In Germany short-time working has been a key element in the Federal Government’s response to the current recession. It enables employers to avoid redundancies by placing employees on reduced hours for a set period of time. In such circumstances employees are entitled to receive short-time working benefits from the Government to help compensate them for their reduced earnings. The benefits are paid to employees via their employers.  

Use of the scheme has risen massively over the last year. According to the Federal Employment Office there are currently between 1.3 and 1.5 million employees working reduced hours. In January 2009 over 10,000 employers applied for public short-time working benefits in respect of 290,600 employees, citing economic reasons. This represented an increase of 274,000 claimants on the same time last year.  

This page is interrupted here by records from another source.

Notation lstep_op p := (rwf_step lop_stamp lop_is_rmv (fun _ => fresh_pdata) (pdata_apply p)).

Lemma elem_holds p o e s len x :
  holds p e s -> length s.1 = length (lop_stamp x) ->
  exists e' len', rwfl_elem o e len x = Ok (e', len') /\ holds p e' (lstep_op p s x).
Proof.
  intros H Hlen. destruct (remove_holds p e s len (lop_vc x) H Hlen) as (e1 & len1 & Hrem & H1).
  unfold rwfl_elem. rewrite Hrem. cbn [mbind res_bind fst snd]. unfold rwf_step, lop_stamp in *. destruct s as [cur d]. cbn [fst snd] in *.
  set (s1 := if decide (vle (vector (lop_vc x)) cur) then (cur, d) else (vec_update cur (vector (lop_vc x)), fresh_pdata)) in *.
  destruct x as [c id vals bits t|type value lt t|t]; cbn [lop_vc lop_is_rmv] in *.
  - pose proof (add_holds p e1 s1 len1 c id vals bits t o H1) as H2.
    destruct (el_add (el_place e1 o c id) len1 vals bits t) as [e2 len2]. exists e2, len2. split; [done|]. destruct s1 as [cur1 d1]. exact H2.
  - eexists _, _. split; [done|]. pose proof (update_holds p e1 s1 type value lt t H1) as H2. destruct s1 as [cur1 d1]. exact H2.
  - eexists _, _. split; [done|]. by destruct s1 as [cur1 d1].
Qed.

(** A sequence of operations on the element. *)
Definition rwfl_run (o : string) (s : rwfle * Z) (l : list rwfl_op) : res (rwfle * Z) :=
  foldM (fun s x => rwfl_elem o s.1 s.2 x) s l.

Lemma step_length p cur d x n :
  length cur = n -> length (lop_stamp x) = n -> length (lstep_op p (cur, d) x).1 = n.
Proof.
  intros Hc Hx. unfold rwf_step. repeat case_match; simplify_eq/=; rewrite ?vec_update_length; done.
Qed.

Lemma run_holds p o n l : forall e s len,
  holds p e s -> length s.1 = n -> sized lop_stamp n l ->
  exists e' len', rwfl_run o (e, len) l = Ok (e', len') /\
    holds p e' (rwf_run lop_stamp lop_is_rmv (fun _ => fresh_pdata) (pdata_apply p) s l).
Proof.
  induction l as [|x l IH]; intros e [cur d] len H Hc Hl; [by eexists _, _|].
  apply Forall_cons in Hl as [Hx Hl]. destruct (elem_holds p o e (cur, d) len x H) as (e1 & len1 & Hstep & H1); [cbn in *; congruence|].
  destruct (IH e1 (lstep_op p (cur, d) x) len1 H1) as (e2 & len2 & Hrun & H2); [by apply step_length|done|].
  exists e2, len2. split; [|exact H2]. unfold rwfl_run in *. cbn [foldM fst snd]. rewrite Hstep. exact Hrun.
Qed.

(** ** The order of arrival does not matter *)

(** Within one remove history a replica inserts the element at most once, and
    no two of its updates carry one timestamp: what a replica sends in one
    history is determined by the replica and the timestamp. *)
Definition inserts_agree (l : list rwfl_op) : Prop :=
  forall c id v b t c' id' v' b' t', LInsert c id v b t ∈ l -> LInsert c' id' v' b' t' ∈ l ->
    vector t = vector t' -> vid t = vid t' -> v = v' /\ b = b'.
Definition updates_agree (l : list rwfl_op) : Prop :=
  (forall ty v lt t, LUpdate ty v lt t ∈ l -> wf_lc lt) /\
  (forall ty v lt t ty' v' t', LUpdate ty v lt t ∈ l -> LUpdate ty' v' lt t' ∈ l ->
    vector t = vector t' -> names ty = names ty' -> v = v').

Lemma lc_cmp_leb a b : wf_lc a -> wf_lc b -> (lc_cmp a b <=? 0) = bool_decide (~ lamport_lt b a).
Proof.
  intros Ha Hb. destruct (lc_cmp_spec a b Ha Hb) as (_ & _ & Hgt). apply Bool.eq_iff_eq_true.
  rewrite Z.leb_le, bool_decide_eq_true, <- Hgt. lia.
Qed.

Definition wf_last (last : option (lc * Z)) : Prop := match last with Some (u, _) => wf_lc u | None => True end.

Lemma lww_wf last t v : wf_last last -> wf_lc t -> wf_last (lww last t v).
Proof. intros Hl Ht. unfold lww. destruct last as [[u x]|]; [|done]. by destruct (_ <=? _). Qed.

Lemma lww_later last t1 v1 t2 v2 :
  wf_last last -> wf_lc t1 -> wf_lc t2 -> lamport_lt t1 t2 ->
  lww (lww last t1 v1) t2 v2 = lww last t2 v2 /\ lww (lww last t2 v2) t1 v1 = lww last t2 v2.
Proof.
  intros Hl H1 H2 Hlt. unfold lww. destruct last as [[u x]|]; cbn [wf_last] in Hl.
  - rewrite (lc_cmp_leb u t1), (lc_cmp_leb u t2) by done.
    repeat case_bool_decide; rewrite ?lc_cmp_leb by done; repeat case_bool_decide; unfold lamport_lt in *; try done; lia.
  - rewrite !lc_cmp_leb by done. repeat case_bool_decide; unfold lamport_lt in *; try done; lia.
Qed.

Lemma lww_commute last t1 v1 t2 v2 :
  wf_last last -> wf_lc t1 -> wf_lc t2 -> (t1 = t2 -> v1 = v2) -> lww (lww last t1 v1) t2 v2 = lww (lww last t2 v2) t1 v1.
Proof.
  intros Hl H1 H2 Hv. destruct (lamport_trichotomy t1 t2) as [H|[->|H]].
  - by destruct (lww_later last t1 v1 t2 v2) as [-> ->].
  - by rewrite Hv.
  - by destruct (lww_later last t2 v2 t1 v1) as [-> ->].
Qed.

Lemma pdata_rem p d t : pdata_apply p d (LRem t) = d.
Proof. by destruct d as [[i last] inn]. Qed.

(** Two operations of one history commute. *)
Lemma pdata_commute p l x1 x2 d :
  inserts_agree l -> updates_agree l -> Forall (fun x => 0 <= vid (lop_vc x)) l ->
  x1 ∈ l -> x2 ∈ l -> lop_stamp x1 = lop_stamp x2 -> wf_last d.1.2 ->
  pdata_apply p (pdata_apply p d x1) x2 = pdata_apply p (pdata_apply p d x2) x1.
Proof.
  intros Hi [Hw Hu] Hid H1 H2 Hst Hl. destruct d as [[i last] inn]. cbn [fst snd] in Hl.
  rewrite Forall_forall in Hid. pose proof (Hid _ H1) as I1. pose proof (Hid _ H2) as I2. unfold lop_stamp in Hst.
  destruct x1 as [c1 id1 va1 b1 t1|ty1 v1 lt1 t1|t1], x2 as [c2 id2 va2 b2 t2|ty2 v2 lt2 t2|t2];
    rewrite ?pdata_rem; try done; cbn [lop_vc] in *; unfold pdata_apply, PID_NEXIST, PID_WAIT_INNATE.
  - destruct (Z.eq_dec (vid t1) (vid t2)) as [Hv|Hv].
    + destruct (Hi _ _ _ _ _ _ _ _ _ _ H1 H2 Hst Hv) as [-> ->]. by rewrite Hv.
    + destruct (Z.ltb_spec i (vid t1)), (Z.ltb_spec i (vid t2)); zbool; try done; lia.
  - destruct (Z.ltb_spec i (vid t1)), (Z.eqb_spec i (-1)); zbool; try done; lia.
  - destruct (Z.ltb_spec i (vid t2)), (Z.eqb_spec i (-1)); zbool; try done; lia.
  - apply (f_equal2 pair); [apply (f_equal2 pair)|done]; [by destruct (Z.eqb_spec i (-1))|].
    destruct (decide (names ty1 = Some p)) as [Hn1|], (decide (names ty2 = Some p)) as [Hn2|]; try done.
    apply lww_commute; [done|by eapply Hw..|]. intros <-. do 2 f_equal. eapply Hu; [done..|congruence].
Qed.

Lemma pdata_wf p l x d : updates_agree l -> x ∈ l -> wf_last d.1.2 -> wf_last (pdata_apply p d x).1.2.
Proof.
  intros [Hw _] Hx Hl. destruct d as [[i last] inn]. cbn [fst snd] in Hl. destruct x as [c id va b t|ty v lt t|t]; cbn [pdata_apply]; [by destruct (_ <? _)| |done].
  cbn [fst snd]. case_decide; [|done]. apply lww_wf; [done|]. by eapply Hw.
Qed.

(** What a list of operations leaves of the property. *)
Definition pdata_of (n : nat) (p : prop) (l : list rwfl_op) : list Z * pdata :=
  let cur := history lop_stamp (replicate n 0) l in
  (cur, foldl (pdata_apply p) fresh_pdata (survivors lop_stamp lop_is_rmv cur l)).

Lemma pdata_perm n p l1 l2 :
  Forall (wf_vc n) (lop_vc <$> l1) -> inserts_agree l1 -> updates_agree l1 -> l1 ≡ₚ l2 -> pdata_of n p l1 = pdata_of n p l2.
Proof.
  intros Hwf Hi Hu Hp. rewrite Forall_fmap in Hwf.
  assert (sized lop_stamp n l1) as Hs by (eapply Forall_impl; [exact Hwf|]; intros x Hx; apply Hx).
  assert (Forall (fun x => 0 <= vid (lop_vc x)) l1) as Hid by (eapply Forall_impl; [exact Hwf|]; intros x Hx; apply (wf_id _ _ Hx)).
  assert (history lop_stamp (replicate n 0) l1 = history lop_stamp (replicate n 0) l2) as Hh
    by (apply (history_perm _ n); [apply length_replicate|done..]).
  unfold pdata_of. rewrite <- Hh. f_equal. set (cur := history _ _ _).
  assert (forall x, x ∈ survivors lop_stamp lop_is_rmv cur l1 -> x ∈ l1 /\ lop_stamp x = cur) as Hsv
    by (intros x; unfold survivors; rewrite list_elem_of_filter; unfold in_epoch; tauto).
  apply (foldl_commute (fun d => wf_last d.1.2)).
  - intros x d Hx. apply (pdata_wf p l1); [done|by apply Hsv].
  - intros x1 x2 d [Hx1 E1]%Hsv [Hx2 E2]%Hsv Hd. apply (pdata_commute p l1); try done. congruence.
  - unfold survivors. by rewrite Hp.
  - done.
Qed.

Lemma run_pdata n id p o len l :
  Forall (wf_vc n) (lop_vc <$> l) ->
  exists e e' len', rwfleNew (Z.of_nat n) id = Ok e /\ rwfl_run o (e, len) l = Ok (e', len') /\ holds p e' (pdata_of n p l).
Proof.
  intros Hwf. rewrite Forall_fmap in Hwf.
  assert (sized lop_stamp n l) as Hs by (eapply Forall_impl; [exact Hwf|]; intros x Hx; apply Hx).
  unfold rwfleNew, REH_INIT, _vc_new. rewrite (proj2 (Z.ltb_ge _ _)) by lia. cbn [mbind res_bind]. rewrite Nat2Z.id. set (e := mkRwfle _ _ _ _ _ _ _ _).
  assert (holds p e (replicate n 0, fresh_pdata)) as H by (split; try done; by destruct p as [[]|[]]).
  destruct (run_holds p o n l e _ len H) as (e' & len' & Hrun & H'); [apply length_replicate|done|].
  exists e, e', len'. split_and!; [done|done|]. rewrite (rwf_run_spec _ _ _ _ n) in H'; [exact H'|apply length_replicate|done..].
Qed.

(** An insert that won brought a value for every property. *)
Lemma won_value p l d : (0 <= d.1.1 -> is_Some d.2) -> 0 <= (foldl (pdata_apply p) d l).1.1 -> is_Some (foldl (pdata_apply p) d l).2.
Proof.
  revert d. induction l as [|x l IH]; intros d Hd; [done|]. cbn [foldl]. apply IH. destruct d as [[i last] inn]. cbn [fst snd] in *.
  destruct x as [c id va b t|ty v lt t|t]; cbn [pdata_apply]; [by destruct (_ <? _)| |done].
  cbn [fst snd]. unfold PID_NEXIST, PID_WAIT_INNATE. destruct (Z.eqb_spec i (-1)); [lia|done].
Qed.

Lemma pdata_won n p l : 0 <= (pdata_of n p l).2.1.1 -> is_Some (pdata_value (pdata_of n p l).2).
Proof.
  intros H. unfold pdata_value. destruct ((pdata_of n p l).2.1.2) as [[u v]|]; [by eexists|]. by apply won_value.
Qed.

(** ** The length *)

Definition present (m : lmodel (A := rwfle)) : gmap string rwfle := filter (fun kv => EXISTS (l_header kv.2) = true) (m_els m).
Definition counts (m : lmodel) : Prop := m_len m = Z.of_nat (base.size (present m)).

(** The message of an operation arrives after what it depends on: an update
    finds the history it was issued in, and the element if that is current. *)
Definition causal (e : rwfle) (x : rwfl_op) : Prop :=
  match x with
  | LUpdate _ _ _ t => vle (vector t) (vector (current (l_header e))) /\
      (vector t = vector (current (l_header e)) -> EXISTS (l_header e) = true)
  | _ => True
  end.

Lemma present_insert (els : gmap string rwfle) o e :
  let f := filter (fun kv : string * rwfle => EXISTS (l_header kv.2) = true) in
  Z.of_nat (base.size (f (<[o := e]> els))) =
    Z.of_nat (base.size (f els)) + Z.b2z (EXISTS (l_header e)) -
    match els !! o with Some e0 => Z.b2z (EXISTS (l_header e0)) | None => 0 end.
Proof.
  intros f. assert (f els !! o = match els !! o with Some e0 => if EXISTS (l_header e0) then Some e0 else None | None => None end) as Hl.
  { unfold f. rewrite map_lookup_filter. destruct (els !! o) as [e0|]; [|done]. cbn. by destruct (EXISTS (l_header e0)). }
  destruct (EXISTS (l_header e)) eqn:He; unfold f.
  - rewrite map_filter_insert_True by done. rewrite map_size_insert. fold f. rewrite Hl.
    destruct (els !! o) as [e0|]; [destruct (EXISTS (l_header e0))|]; cbn [Z.b2z]; unfold id; lia.
  - rewrite map_filter_insert_False by (cbn; congruence). rewrite map_filter_delete, map_size_delete. fold f. rewrite Hl.
    destruct (els !! o) as [e0|]; [destruct (EXISTS (l_header e0)) eqn:He0|]; cbn [Z.b2z]; unfold id; try lia.
    assert (base.size (f els) <> 0)%nat by (apply map_size_non_empty_iff; intros H0; by rewrite H0, lookup_empty in Hl). lia.
Qed.

Lemma remove_length e len t e' len' :
  el_remove e len t = Ok (e', len') -> -2^30 <= len <= 2^30 ->
  len' = len + Z.b2z (EXISTS (l_header e')) - Z.b2z (EXISTS (l_header e)) /\
  (EXISTS (l_header e') = true -> l_header e' = l_header e).
Proof.
  unfold el_remove, removeCheck. destruct (rmv_scan _ _) as [[]|]; cbn [mbind res_bind fst snd]; [| |done]; intros [= <- <-] Hr; [|cbn [l_header set_header]; split; [lia|done]].
  split; [|done]. assert (EXISTS (l_header (reset_elem (set_header e (REH_RMV_FUNC (l_header e) t)))) = false) as -> by done.
  destruct (EXISTS (l_header e)); cbn [Z.b2z]; [|lia]. rewrite i32_id by (unfold int_range, INT_MIN, INT_MAX; lia). lia.
Qed.

Lemma elem_length o e len x e' len' :
  causal e x -> rwfl_elem o e len x = Ok (e', len') -> 0 <= len < 2^30 ->
  length (vector (current (l_header e))) = length (lop_stamp x) -> Forall (fun z => 0 <= z) [vid (lop_vc x)] ->
  len' = len + Z.b2z (EXISTS (l_header e')) - Z.b2z (EXISTS (l_header e)).
Proof.
  intros Hc Hx Hr Hlen Hid. apply Forall_cons in Hid as [Hid _]. unfold rwfl_elem in Hx.
  destruct (el_remove e len (lop_vc x)) as [[e1 len1]|] eqn:Hrem; [|done]. cbn [mbind res_bind fst snd] in Hx.
  pose proof (remove_length _ _ _ _ _ Hrem ltac:(lia)) as [H1 Hsame].
  assert (forall b, 0 <= Z.b2z b <= 1) as Hb by (intros []; cbn; lia).
  pose proof (Hb (EXISTS (l_header e))). pose proof (Hb (EXISTS (l_header e1))).
  destruct x as [c id vals bits t|type value lt t|t]; cbn [lop_vc causal] in *.
  - injection Hx as Hx. unfold el_add in Hx. assert (l_header (el_place e1 o c id) = l_header e1) as Hh by (unfold el_place; by destruct (oid e1)).
    unfold addCheck in Hx. rewrite Hh in Hx. destruct (vc_equal t (current (l_header e1))); cbn [negb] in Hx; [|injection Hx as <- <-; cbn [l_header set_header]; lia].
    destruct (Z.ltb_spec (pid (l_header e1)) (vid t)); [|injection Hx as <- <-; cbn [l_header set_header]; lia].
    destruct (innate_frame (pick vals) bits (set_header (el_place e1 o c id) (mkReh (vid t) (current (l_header e1))))) as [g Hg].
    rewrite Hg in Hx. injection Hx as <- <-. cbn [l_header set_formats set_header].
    assert (EXISTS (mkReh (vid t) (current (l_header e1))) = true) as -> by (unfold EXISTS, PID_NEXIST; cbn [pid]; by destruct (Z.eqb_spec (vid t) (-1)); [lia|]).
    destruct (EXISTS (l_header e1)); cbn [Z.b2z] in *; [lia|]. rewrite i32_id by (unfold int_range, INT_MIN, INT_MAX; lia). lia.
  - injection Hx as <- <-. destruct Hc as [Hle Hex]. unfold el_remove in Hrem. rewrite removeCheck_spec in Hrem by done.
    rewrite decide_True in Hrem by done. cbn [mbind res_bind fst snd] in Hrem. injection Hrem as <- <-. unfold el_update, updateCheck. cbn [l_header set_header].
    rewrite vc_equal_spec. case_bool_decide as Heq; cbn [negb]; [|cbn [l_header set_header]; lia].
    rewrite (Hex Heq) in *. cbn [negb]. destruct (acquired_frame (sdstolower type) lt (i32 value) (set_header (set_header e (l_header e)) (l_header e))) as (Hh & _).
    rewrite Hh. cbn [l_header set_header]. rewrite (Hex Heq). lia.
  - injection Hx as <- <-. lia.
Qed.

In response to these statistics the German Government has decided to increase the period of entitlement to short-time working benefits from 18 to 24 months. It will also relieve employers of their obligation to pay social security contributions if they have been operating short-time working for at least 6 months.  

In a similar development the French Government has set up a new fund to support short-time working and to help redundant workers gain new skills in an attempt to stem rising unemployment levels. Short-time benefit levels are set to increase from 60% to 75% of normal gross pay and will be paid for longer periods. Special schemes have been set up for industries hit by the current crisis, including the automotive sector.  

The German Government is also introducing measures in an attempt to regulate senior executives’ pay and link it more closely to the long-term performance of their organisation. Under the proposals full company supervisory boards (which include shareholders as well as employee representatives) will be responsible for setting pay. They will no longer be able to delegate this responsibility to remuneration panels and could be held personally liable for any damages arising from inappropriate remuneration. They will also have the power to reduce executives’ pay where a company performs badly. The draft legislation is now being finalised before going to Parliament for approval.